▶ What you are asked to do: Find the line containing "groups_kept (on_cloud m)." in the records below. Copy exactly that line and each one after it, ending at the line containing "groups_at e2 = groups_at e1 → groups_synced", and nothing more.

▶ Data for processing:
--------------------------------------------------
(* ===== verification/AzureSyncGroups.v ===== *)
(** * The Azure provider: a sync and the security groups

    A whole sync of AzureSync.v seen by the security groups of AzureGroups.v: only
    its last step, [syncSecurityGroupRules], touches them. *)

From S2P Require Import Prelude GoStd LbApi AzureNet AzureIds AzureRules AzureConfig.
From S2P Require Import Controller AzureSecurity AzureSecurityFacts AzureGroups AzurePools.
From S2P Require Import AzurePoolsFacts AzureClient AzureCloud Azure AzureFacts AzureSync.

(** What Azure and the API server document: no call but an update of a security
    group changes one. *)
Class AzureGroupFrame (E : Type) `{!AzureSDK E, !LBPatcher E, !AzureSGs E} := {
  LoadBalancers_Get_groups c g n e : groups_at (LoadBalancers_Get c g n e).2 = groups_at e;
  LoadBalancers_CreateOrUpdate_groups c g n azlb e :
    groups_at (LoadBalancers_CreateOrUpdate c g n azlb e).2 = groups_at e;
  Interfaces_CreateOrUpdate_groups c g n nic e :
    groups_at (Interfaces_CreateOrUpdate c g n nic e).2 = groups_at e;
  VirtualMachines_Get_groups c g n e : groups_at (VirtualMachines_Get c g n e).2 = groups_at e;
  PublicIPAddresses_Get_groups c g n e : groups_at (PublicIPAddresses_Get c g n e).2 = groups_at e;
  LoadBalancers_Patch_groups ns n patch e :
    groups_at (LoadBalancers_Patch ns n patch e).2 = groups_at e;
}.

Section secure.
Context {E : Type} `{!AzureSDK E, !StoreLister E, !LBPatcher E, !AzureNics E, !AzureSGs E}.
Context `{!AzureGroupFrame E}.
Context (range_map : ports → list (string * string)) (range_prio : gset Z → list Z).
Context (range_ids : gset string → list string).
Context (range_map_order : ∀ m, map_order (range_map m) m).
Context (range_prio_order : ∀ s, set_order (range_prio s) s).
Context (range_ids_order : ∀ s, set_order (range_ids s) s).
Implicit Types (e : E) (azlb : AzureLB) (p : AzureState E).

(** ** The steps before leave the groups alone *)
Definition same_groups e e' : Prop := groups_at e' = groups_at e.

#[local] Instance same_groups_preorder : PreOrder same_groups.
Proof. split; [by intros ?|]. unfold same_groups. intros ??? -> ->. done. Qed.

#[local] Hint Extern 1 (steps same_groups _) =>
  intros ?; first [apply LoadBalancers_Get_groups | apply LoadBalancers_CreateOrUpdate_groups |
                   apply Interfaces_CreateOrUpdate_groups | apply VirtualMachines_Get_groups |
                   apply PublicIPAddresses_Get_groups | apply LoadBalancers_Patch_groups |
                   apply Interfaces_Get_groups] : steps.

Definition groups_kept p p' : Prop := same_groups (cloud p) (cloud p').

#[local] Instance groups_kept_preorder : PreOrder groups_kept.
Proof. split; [by intros ?|]. intros ??? H1 H2. unfold groups_kept. by etransitivity. Qed.

Lemma on_cloud_groups {A} (m : prog E A) : steps same_groups m → steps groups_kept (on_cloud m).
Proof. intros Hm p. specialize (Hm (cloud p)). unfold on_cloud, groups_kept. by destruct (m (cloud p)). Qed.

Lemma write_old_groups p f : groups_kept p (write_old p f).
Proof. unfold write_old. repeat case_match; done. Qed.
Lemma ensure_old_groups p : groups_kept p (ensure_old p).
Proof. unfold ensure_old. case_match; done. Qed.
#[local] Hint Resolve on_cloud_groups write_old_groups ensure_old_groups : steps.

Lemma default_config_groups c azlb lb :
  steps same_groups (ensureSyncDefaultAzureLBConfig c azlb lb).
Proof. unfold ensureSyncDefaultAzureLBConfig, ensureSyncDefaultRules. steps_auto. Qed.
#[local] Hint Resolve default_config_groups : steps.

Lemma prepare_sync_groups lb : steps groups_kept (prepare_sync lb).
Proof.
  unfold prepare_sync, patchLoadBalancerAzureStatus, ensureAzureLoadbalancer, pathLoadBalancerName,
    setCacheAzureLoadbalancer. steps_auto; apply on_cloud_groups;
    unfold NewClient, getAPISecret, NewClientWithConfig, getAzureLoadbalancer, createAzureLoadBalancer,
      getPublicIPAddress; steps_auto.
Qed.

Lemma syncRules_groups c azlb tcp udp g : steps same_groups (syncRules range_map c azlb tcp udp g).
Proof. unfold syncRules. steps_auto. Qed.

Lemma syncBackendPools_groups c azlb nodes :
  steps same_groups (syncBackendPoolsWithNodes range_ids c azlb nodes).
Proof.
  unfold syncBackendPoolsWithNodes, diffBackendPoolNetworkInterfaecs.
  assert (steps same_groups (getBackendPoolIPFromNodes c nodes)) as Hn.
  { induction nodes as [|node nodes IH]; cbn [getBackendPoolIPFromNodes];
      unfold getAzureNetworkInterfacesByNodeName, getMachineInfoFromNode, getNetworkInterfacesFromVM;
      steps_auto. }
  unfold detachNetworkInterfacesAndLoadBalancer, attachNetworkInterfacesAndLoadBalancer. steps_auto.
Qed.

Lemma groups_run {A} (m : prog E A) e r e' :
  steps same_groups m → m e = (r, e') → groups_at e' = groups_at e.
Proof. intros Hm H. specialize (Hm e). by rewrite H in Hm. Qed.

Lemma groups_synced_ext e1 e2 e' gone synced tcp udp :
  groups_at e2 = groups_at e1 → groups_synced e1 e' gone synced tcp udp →
  groups_synced e2 e' gone synced tcp udp.
Proof. unfold groups_synced. by intros ->. Qed.

(** ** The last step *)

(** The interfaces of the nodes and those that leave the pool; the groups of
    these; and what becomes of the groups. *)
Definition secured c azlb nodes e e' (tcp udp : gomap string) : Prop :=
  ∃ az nets gone synced e0 e1 e2 e3,
    getAzureBackendPoolIP azlb = Ok az ∧
    getBackendPoolIPFromNodes c nodes e0 = (Ok nets, e1) ∧
    getSuitableSecurityGroup range_ids c (getDiffBetweenNetworkInterfaces range_ids az nets) nets e2 =
      (Ok (gone, synced), e3) ∧
    groups_synced e e' gone synced (<["443" := ""]> (<["80" := ""]> (entries tcp))) (entries udp).

Lemma makeUpRules_pool azlb tcp udp change azlb' :
  makeUpRules range_map azlb tcp udp = Ok (change, azlb') →
  getAzureBackendPoolIP azlb' = getAzureBackendPoolIP azlb.
Proof.
  unfold makeUpRules. intros (q & Hq & H)%result_bind_inv.
  apply result_bind_inv in H as ([[remaining diff] [t u]] & _ & H).
  apply result_bind_inv in H as (tcpRules & _ & H). apply result_bind_inv in H as (udpRules & _ & H).
  injection H as _ <-. case_match; [|done]. unfold getAzureBackendPoolIP, lb_properties in *.
  apply deref_inv in Hq. by rewrite Hq.
Qed.

Lemma syncRules_pool c azlb tcp udp g e azlb' e' :
  syncRules range_map c azlb tcp udp g e = (Ok azlb', e') →
  getAzureBackendPoolIP azlb' = getAzureBackendPoolIP azlb.
Proof.
  unfold syncRules. intros H. run_back.
  match goal with H : makeUpRules _ _ _ _ = _ |- _ => apply makeUpRules_pool in H; rename H into Hpool end.
  case_match; run_back; by simplify_eq.
Qed.

Lemma ensureSyncRulesAndBackendPools_secures c azlb lb tcp udp e e' :
  ensureSyncRulesAndBackendPools range_map range_prio range_ids c azlb lb tcp udp e = (Ok (), e') →
  if usePublicAddress lb then secured c azlb (elems (Names (Nodes (Spec lb)))) e e' tcp udp
  else groups_at e' = groups_at e.
Proof.
  unfold ensureSyncRulesAndBackendPools, syncBackendPools. intros H. run_back.
  match goal with H : syncRules _ _ _ _ _ _ _ = _ |- _ =>
    pose proof (groups_run _ _ _ _ (syncRules_groups _ _ _ _ _) H) as Hg1;
    apply syncRules_pool in H; rename H into Hpool end.
  match goal with H : syncBackendPoolsWithNodes _ _ _ _ _ = _ |- _ =>
    pose proof (groups_run _ _ _ _ (syncBackendPools_groups _ _ _) H) as Hg2;
    apply syncBackendPools_inv in H as (az & pool & pools & q & e1 & Haz & Hnets & _ & _ & -> & _) end.
  destruct (usePublicAddress lb); [|run_back; congruence].
  apply security_groups_synced in H as (gone & synced & e3 & Hs & Hsync); [|done..].
  exists az, g, gone, synced. do 4 eexists. split_and!; [by rewrite <-Hpool|exact Hnets|exact Hs|].
  eapply groups_synced_ext; [|exact Hsync]. congruence.
Qed.

Lemma usePublicAddress_named lb lb' azure azure' :
  spec_named lb lb' azure azure' → usePublicAddress lb' = usePublicAddress lb.
Proof. intros (Ha & -> & -> & _). unfold usePublicAddress. by rewrite Ha. Qed.

(** The security groups after a sync of [lb]. *)
Definition groups_secured lb at_hand e e' (tcp udp : gomap string) : Prop :=
  if usePublicAddress lb then
    ∃ c azlb, at_hand = Some azlb ∧ secured c azlb (elems (Names (Nodes (Spec lb)))) e e' tcp udp
  else groups_at e' = groups_at e.

Lemma ensureSync_secured lb tcp udp p at_hand lb' ip p' :
  ensureSync range_map range_prio range_ids lb tcp udp p = (Ok (at_hand, lb', ip, None), p') →
  groups_secured lb at_hand (cloud p) (cloud p') tcp udp.
Proof.
  unfold ensureSync, groups_secured. intros H. run_back.
  match goal with H : catch (prepare_sync _) _ = _ |- _ => apply prog_catch_inv in H; rename H into Hprep end.
  destruct a as [[[[c azlb1] lb1] ip1]|err]; [|by run_back]. run_back. simplify_eq.
  match goal with H : catch _ _ = (Ok ?r, _) |- _ => destruct r as [[]|err]; [|done];
    apply prog_catch_inv, on_cloud_inv in H; rename H into Hrules end.
  match goal with Hprep : prepare_sync lb p = (_, ?p1) |- _ =>
    pose proof (prepare_sync_groups lb p) as Hg; rewrite Hprep in Hg; unfold groups_kept, same_groups in Hg;
    simpl in Hg; apply prepare_sync_spec in Hprep as (azure & azure' & Hspec) end.
  apply ensureSyncRulesAndBackendPools_secures in Hrules.
  rewrite (usePublicAddress_named _ _ _ _ Hspec) in Hrules.
  destruct (usePublicAddress lb); [|congruence]. exists c, azlb1. split; [done|].
  destruct Hspec as (_ & -> & _).
  destruct Hrules as (az & nets & gone & synced & e0 & e1 & e2 & e3 & ? & ? & ? & Hsync).
  exists az, nets, gone, synced, e0, e1, e2, e3. split_and!; [done..|].
  by eapply groups_synced_ext; [|exact Hsync].
Qed.

Lemma groups_secured_ext lb at_hand e e1 e2 tcp udp :
  groups_at e2 = groups_at e1 → groups_secured lb at_hand e e1 tcp udp →
  groups_secured lb at_hand e e2 tcp udp.
Proof.
  unfold groups_secured, secured, groups_synced. intros ->. done.
Qed.

Lemma patchLoadBalancerAzureStatus_groups lb phase err :
  steps groups_kept (patchLoadBalancerAzureStatus lb phase err).
Proof. unfold patchLoadBalancerAzureStatus. steps_auto. Qed.

(** C16: A sync that reports no error and the security groups.  Without a public
    address no group is touched.  With one, the groups of the interfaces that
    leave the pool lose the rules of the provider, unless they are those of a
    node; when the nodes share one group, every port of the ConfigMaps and the
    ports 80 and 443 have exactly one rule there; the rules of others and all
    other groups stay. *)
Theorem ensureSync_secures lb tcp udp p at_hand lb' ip p' :
  ensureSync range_map range_prio range_ids lb tcp udp p = (Ok (at_hand, lb', ip, None), p') →
  groups_secured lb at_hand (cloud p) (cloud p') tcp udp.
Proof. apply ensureSync_secured. Qed.
End secure.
--------------------------------------------------
▶ Output for this task:
Lemma on_cloud_groups {A} (m : prog E A) : steps same_groups m → steps groups_kept (on_cloud m).
Proof. intros Hm p. specialize (Hm (cloud p)). unfold on_cloud, groups_kept. by destruct (m (cloud p)). Qed.

Lemma write_old_groups p f : groups_kept p (write_old p f).
Proof. unfold write_old. repeat case_match; done. Qed.
Lemma ensure_old_groups p : groups_kept p (ensure_old p).
Proof. unfold ensure_old. case_match; done. Qed.
#[local] Hint Resolve on_cloud_groups write_old_groups ensure_old_groups : steps.

Lemma default_config_groups c azlb lb :
  steps same_groups (ensureSyncDefaultAzureLBConfig c azlb lb).
Proof. unfold ensureSyncDefaultAzureLBConfig, ensureSyncDefaultRules. steps_auto. Qed.
#[local] Hint Resolve default_config_groups : steps.

Lemma prepare_sync_groups lb : steps groups_kept (prepare_sync lb).
Proof.
  unfold prepare_sync, patchLoadBalancerAzureStatus, ensureAzureLoadbalancer, pathLoadBalancerName,
    setCacheAzureLoadbalancer. steps_auto; apply on_cloud_groups;
    unfold NewClient, getAPISecret, NewClientWithConfig, getAzureLoadbalancer, createAzureLoadBalancer,
      getPublicIPAddress; steps_auto.
Qed.

Lemma syncRules_groups c azlb tcp udp g : steps same_groups (syncRules range_map c azlb tcp udp g).
Proof. unfold syncRules. steps_auto. Qed.

Lemma syncBackendPools_groups c azlb nodes :
  steps same_groups (syncBackendPoolsWithNodes range_ids c azlb nodes).
Proof.
  unfold syncBackendPoolsWithNodes, diffBackendPoolNetworkInterfaecs.
  assert (steps same_groups (getBackendPoolIPFromNodes c nodes)) as Hn.
  { induction nodes as [|node nodes IH]; cbn [getBackendPoolIPFromNodes];
      unfold getAzureNetworkInterfacesByNodeName, getMachineInfoFromNode, getNetworkInterfacesFromVM;
      steps_auto. }
  unfold detachNetworkInterfacesAndLoadBalancer, attachNetworkInterfacesAndLoadBalancer. steps_auto.
Qed.

Lemma groups_run {A} (m : prog E A) e r e' :
  steps same_groups m → m e = (r, e') → groups_at e' = groups_at e.
Proof. intros Hm H. specialize (Hm e). by rewrite H in Hm. Qed.

Lemma groups_synced_ext e1 e2 e' gone synced tcp udp :
  groups_at e2 = groups_at e1 → groups_synced e1 e' gone synced tcp udp →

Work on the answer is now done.